Clinical Potential of the Plant Salvia Divinorum
Peter H. Addy, Ph.D.
Co-author: Ana Elda Maqueda
Salvia divinorum contains the most potent psychedelic medicine known, has been used ritually for thousands of years, and is legal in many states and countries. However, Western scientists have conducted little research into the therapeutic clinical potential of the plant. Salvia leaves contain over a dozen unique chemicals, including salvinorin-A. In animals, salvinorin-A seems to disrupt many of the effects of cocaine and the addiction cycle. These anti-addiction effects are likely due to salvinorin-A’s influence on kappa opioid receptors, and how the kappa system affects dopamine. Salvinorin-A alters dopamine levels in ancient parts of the brain responsible for motivation, reward, and the internal sense of our bodies. Salvia divinorum may also have anti-depressant effects in humans, and salvinorin-A and other kappa agonists are being probed for depressant and anti-depressant effects in animal models. The unique mechanism of action of Salvia has implications on our understanding of embodiment, consciousness, and psychedelic states. We have conducted initial pharmacology work examining the ways Salvia alters body perceptions and other behavioral effects, and we have conducted fieldwork exploring the indigenous worldview surrounding the plant.

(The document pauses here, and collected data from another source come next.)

(** The rows after the write loop: an entry with a verdict has that verdict, no other row changes. *)
Lemma write_loop accepted selection raw resolved db :
  let db' := foldl (write_step accepted selection raw) db resolved in
  sd_incarnation_current db' = sd_incarnation_current db ∧
  (∀ h, h ∈ sd_accepted db' ↔ h ∈ sd_accepted db ∨
     (h ∈ rs_entry_hash <$> resolved ∧ decided_as accepted selection raw h = Some SAccepted)) ∧
  (∀ h, sd_status db' !! h =
     match decided_as accepted selection raw h with
     | Some v => if bool_decide (h ∈ rs_entry_hash <$> resolved) then Some (secrets_as_db_pair v) else sd_status db !! h
     | None => sd_status db !! h
     end).
Proof.
  induction resolved as [|r resolved IH] using rev_ind; simpl.
  { split_and!; [done| |]; intros h; [split; [by left|]; intros [?|[?%elem_of_nil _]]; done|].
    by destruct (decided_as _ _ _ _). }
  rewrite foldl_snoc. destruct IH as (Hi & Ha & Hst). set (db' := foldl _ db resolved) in *.
  unfold write_step. rewrite fmap_app. change (rs_entry_hash <$> [r]) with [rs_entry_hash r]. destruct (raw !! rs_entry_hash r) as [v|] eqn:Hr.
  - unfold write_secrets_verdict. simpl. split_and!; [done| |]; intros h.
    + assert (h = rs_entry_hash r → decided_as accepted selection raw h = Some (final_verdict accepted selection h v)) as Hd.
      { intros ->. unfold decided_as. by rewrite Hr. }
      rewrite elem_of_app, list_elem_of_singleton.
      case_bool_decide as Hv; [rewrite elem_of_union, elem_of_singleton|]; rewrite Ha.
      { assert (h = rs_entry_hash r → decided_as accepted selection raw h = Some SAccepted); [|tauto].
        intros ->. rewrite Hd by done. by rewrite Hv. }
      split; [tauto|]. intros [?|[[?| ->] Hdec]]; [tauto..|]. rewrite Hd in Hdec by done. congruence.
    + destruct (decide (h = rs_entry_hash r)) as [->|Hne].
      * rewrite lookup_insert_eq. unfold decided_as. rewrite Hr. simpl. by rewrite bool_decide_true by set_solver.
      * rewrite lookup_insert_ne, Hst by done. destruct (decided_as _ _ _ h); [|done].
        erewrite bool_decide_ext; [done|]. set_solver.
  - split_and!; [done| |]; intros h.
    + rewrite Ha, elem_of_app, list_elem_of_singleton.
      assert (decided_as accepted selection raw h = Some SAccepted → h ≠ rs_entry_hash r); [|tauto].
      intros Hd ->. unfold decided_as in Hd. by rewrite Hr in Hd.
    + rewrite Hst. destruct (decided_as _ _ _ h) eqn:Hd; [|done]. case_bool_decide as H1; case_bool_decide as H2; try done.
      * set_solver.
      * apply elem_of_app in H2 as [?| ->%list_elem_of_singleton]; [done|]. unfold decided_as in Hd. by rewrite Hr in Hd.
Qed.

(** ** The incarnation rows *)

Definition accepted_nodes (accepted : gset AccountEntryHash) (repo_id : bytes) (resolved : list ResolvedSecretsEntry)
    : list IncarnationNode :=
  omap (fun r => op ← rs_incarnation r;
                 if bool_decide (rs_entry_hash r ∈ accepted ∧ ri_repo_id op = repo_id)
                 then Some (rs_entry_hash r, ri_predecessor_ref op) else None) resolved.

Lemma collect_nodes accepted resolved repo_id :
  foldl (collect_node accepted) ∅ resolved !! repo_id =
  match accepted_nodes accepted repo_id resolved with [] => None | nodes => Some nodes end.
Proof.
  induction resolved as [|r resolved IH] using rev_ind; [done|]. rewrite foldl_snoc. unfold accepted_nodes in *.
  set (by_repo := foldl _ _ resolved) in *.   rewrite omap_app. simpl. unfold collect_node. destruct (rs_incarnation r) as [op|]; simpl.
  2: by rewrite app_nil_r.
  destruct (decide (rs_entry_hash r ∈ accepted)) as [Ha|Ha].
  2: by rewrite !bool_decide_false, app_nil_r by tauto.
  rewrite bool_decide_true by done. unfold push_node. rewrite lookup_insert. case_decide as Hr.
  - subst. rewrite IH, bool_decide_true by done. by destruct (omap _ resolved).
  - by rewrite bool_decide_false, app_nil_r by tauto.
Qed.

Lemma write_incarnations account_id (l : list (bytes * list IncarnationNode)) db :
  NoDup l.*1 →
  ∃ db', run_foldl (write_incarnation account_id) db l = Some (Ok db') ∧
    sd_status db' = sd_status db ∧ sd_accepted db' = sd_accepted db ∧
    ∀ a repo_id, sd_incarnation_current db' !! (a, repo_id) =
      match (list_to_map l : gmap bytes _) !! repo_id with
      | Some nodes => if bool_decide (a = account_id) then current_incarnation nodes
                      else sd_incarnation_current db !! (a, repo_id)
      | None => sd_incarnation_current db !! (a, repo_id)
      end.
Proof.
  revert db. induction l as [|[repo nodes] l IH]; intros db Hnd; cbn [run_foldl]; [by exists db|].
  rewrite fmap_cons in Hnd. apply NoDup_cons in Hnd as [Hni Hnd].
  unfold write_incarnation at 1. simpl. destruct (current_incarnation_total nodes) as [cur Hcur]. rewrite Hcur. simpl.
  edestruct IH as (db' & -> & Hs & Ha & Hc); [done|]. exists db'. simpl in *. split_and!; [done..|].
  intros a repo_id. rewrite Hc. destruct (decide (repo_id = repo)) as [->|Hne].
  - rewrite lookup_insert_eq, not_elem_of_list_to_map_1 by done. case_bool_decide as Hac.
    + subst. by rewrite lookup_insert_eq.
    + by rewrite lookup_insert_ne by congruence.
  - rewrite !lookup_insert_ne by congruence. done.
Qed.

(** The projection is rewritten: the repositories of the account are those with an accepted
    incarnation entry, and no other account's row changes. *)
Lemma projection_rewritten account_id resolved accepted db :
  ∃ db', rewrite_repo_incarnation_projection account_id resolved accepted db = Some (Ok db') ∧
    sd_status db' = sd_status db ∧ sd_accepted db' = sd_accepted db ∧
    (∀ a repo_id, a ≠ account_id → sd_incarnation_current db' !! (a, repo_id) = sd_incarnation_current db !! (a, repo_id)) ∧
    ∀ repo_id, sd_incarnation_current db' !! (account_id, repo_id) =
      match accepted_nodes accepted repo_id resolved with [] => None | nodes => current_incarnation nodes end.
Proof.
  unfold rewrite_repo_incarnation_projection.
  edestruct (write_incarnations account_id (map_to_list (foldl (collect_node accepted) ∅ resolved)))
    as (db' & -> & Hs & Ha & Hc); [apply NoDup_fst_map_to_list|].
  exists db'. simpl in *. split_and!; [done..| |].
  - intros a repo_id Hne. rewrite Hc, list_to_map_to_list, bool_decide_false by done.
    rewrite map_lookup_filter. destruct (sd_incarnation_current db !! (a, repo_id)); simpl; [|by case_match].
    rewrite option_guard_True by done. by case_match.
  - intros repo_id. rewrite Hc, list_to_map_to_list, bool_decide_true, collect_nodes by done.
    rewrite map_lookup_filter. destruct (accepted_nodes _ _ _); [|done].
    destruct (sd_incarnation_current db !! (account_id, repo_id)); simpl; [|done].
    by rewrite option_guard_False by (intros Hn; by apply Hn).
Qed.

(** ** The pass *)

Section Pass.
Context `{MinicborLaws} `{Sha256} `{AuthoritySnapshot}.

Abbreviation secrets_candidates := (candidates_of rs_entry_hash rs_header).

(** What a pass that writes has computed. *)
Record secrets_pass (account_id : AccountId) (headers : list SecretsHeader) (reachable eligible : gset AccountEntryHash)
    (contested : bool) (resolved : list ResolvedSecretsEntry) (selection : BranchSelection) (raw : RawVerdicts) : Prop := {
  sp_reach h : h ∈ reachable ↔ held_from_root same_secrets_chain (secrets_view headers) h;
  sp_hold : sn_account_is_contested account_id = Ok contested;
  sp_resolved : Forall2 (fun h r => direct_entry account_id contested reachable h = Ok r) headers resolved;
  sp_eligible h : h ∈ eligible ↔ ∃ r, r ∈ resolved ∧ rs_entry_hash r = h ∧ eligible_entry (secrets_view headers) r;
  sp_selection : secrets_select_accepted_branch (secrets_candidates resolved) eligible (branch_pins resolved)
                   (secrets_view headers) = Some selection;
  sp_raw h v : raw !! h = Some v ↔ ∃ r, r ∈ resolved ∧ rs_entry_hash r = h ∧ finished (secrets_view headers) selection r v;
}.

Lemma direct_entry_Ok account_id contested reachable h r :
  direct_entry account_id contested reachable h = Ok r →
  rs_entry_hash r = h.1.1 ∧ rs_header r = h.1.2 ∧
  rs_dense_predecessor_reachable r = bool_decide (h.1.1 ∈ reachable) ∧
  direct_facts account_id h.1.2 h.2 contested = Ok (rs_facts r, rs_incarnation r).
Proof using Type.
  destruct h as [[hash hd] p]. unfold direct_entry. intros Hd.
  destruct (direct_facts account_id hd p contested) as [[f i]|e] eqn:Hf; simpl in Hd; [|done]. injection Hd as <-. done.
Qed.

Lemma resolved_hashes account_id contested reachable headers resolved :
  Forall2 (fun h r => direct_entry account_id contested reachable h = Ok r) headers resolved →
  rs_entry_hash <$> resolved = (fun h : SecretsHeader => h.1.1) <$> headers.
Proof using Type.
  induction 1 as [|h r headers resolved Hd _ IH]; [done|]. rewrite !fmap_cons, IH.
  apply direct_entry_Ok in Hd as (-> & _). done.
Qed.

Lemma resolved_from account_id contested reachable headers resolved r :
  Forall2 (fun h r => direct_entry account_id contested reachable h = Ok r) headers resolved → r ∈ resolved →
  ∃ p, (rs_entry_hash r, rs_header r, p) ∈ headers ∧
    rs_dense_predecessor_reachable r = bool_decide (rs_entry_hash r ∈ reachable) ∧
    direct_facts account_id (rs_header r) p contested = Ok (rs_facts r, rs_incarnation r).
Proof using Type.
  intros Hf (i & Hi)%list_elem_of_lookup. destruct (Forall2_lookup_r _ _ _ _ _ Hf Hi) as ([[h hd] p] & Hh & Hd).
  apply direct_entry_Ok in Hd as (-> & -> & ? & ?). exists p. split; [by eapply list_elem_of_lookup_2|done].
Qed.

Section Log.
Context (account_id : AccountId) (rows : list (bytes * bytes)) (headers : list SecretsHeader).
Context (Hnd : NoDup rows.*1) (Hl : load_secrets_headers rows = Ok headers).

Lemma secrets_candidates_ok contested reachable resolved :
  Forall2 (fun h r => direct_entry account_id contested reachable h = Ok r) headers resolved →
  candidates_ok (secrets_candidates resolved).
Proof using All.
  intros Hf. split.
  - unfold candidates_of. rewrite <- list_fmap_compose. change (NoDup (rs_entry_hash <$> resolved)).
    rewrite (resolved_hashes _ _ _ _ _ Hf). by eapply loaded_NoDup.
  - apply Forall_forall. intros c (r & -> & Hr)%list_elem_of_fmap. simpl.
    destruct (resolved_from _ _ _ _ _ _ Hf Hr) as (p & Hp & _).
    apply (loaded_wf _ _ _ Hl) in Hp as (_ & _ & _ & ? & _). done.
Qed.

Lemma resolve_Ok reachable resolved :
  resolve_secrets_entries account_id headers reachable = Ok resolved ↔
  ∃ contested, sn_account_is_contested account_id = Ok contested ∧
    Forall2 (fun h r => direct_entry account_id contested reachable h = Ok r) headers resolved.
Proof using Type.
  unfold resolve_secrets_entries. destruct (sn_account_is_contested account_id) as [b|e]; simpl; [|naive_solver].
  rewrite resolve_loop_direct, direct_loop_Forall2 by apply no_caches_ok. naive_solver.
Qed.

(** A pass that returns rows has computed them as [secrets_pass] says. *)
Lemma refold_pass db db' :
  refold_secrets_log account_id rows db = Some (Ok db') →
  (headers = [] ∧ db' = db) ∨
  ∃ reachable eligible contested resolved selection raw,
    secrets_pass account_id headers reachable eligible contested resolved selection raw ∧
    let accepted := secrets_prefix_closed resolved selection raw in
    rewrite_repo_incarnation_projection account_id resolved accepted
      (foldl (write_step accepted selection raw) db resolved) = Some (Ok db').
Proof using All.
  unfold refold_secrets_log. rewrite Hl. simpl. destruct headers as [|hd0 headers'] eqn:Hh.
  { intros Hr. left. by inv_run. }
  rewrite <- Hh in *. clear hd0 headers' Hh. intros Hr. right.
  destruct (reachable_entries_spec same_secrets_chain (secrets_view headers)) as (reachable & Hreach & HR).
  rewrite Hreach in Hr. simpl in Hr. destruct (resolve_secrets_entries _ _ _) as [resolved|e] eqn:Hres; [|done].
  simpl in Hr. apply resolve_Ok in Hres as (contested & Hc & Hf). apply run_bind_Ok in Hr as (eligible & He & Hr).
  apply run_bind_Ok in Hr as (selection & Hs & Hr). apply (proj1 (of_option_Ok _ _)) in Hs. apply run_bind_Ok in Hr as (raw & Hraw & Hr).
  exists reachable, eligible, contested, resolved, selection, raw. split; [|done]. split; try done.
  - by apply eligible_Ok.
  - apply raw_Ok; [|done]. rewrite (resolved_hashes _ _ _ _ _ Hf). by eapply loaded_NoDup.
Qed.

Peter H. Addy, Ph.D., is an associate research scientist in medical informatics at the Yale University School of Medicine. He is a leading expert on Salvia divinorum and has investigated the plant and its uses for ten years. He previously worked with several pharmacology groups investigating the behavioral effects of salvinorin-A in healthy human subjects, as well as with the NGO Xka Pastora documenting indigenous use of the plant.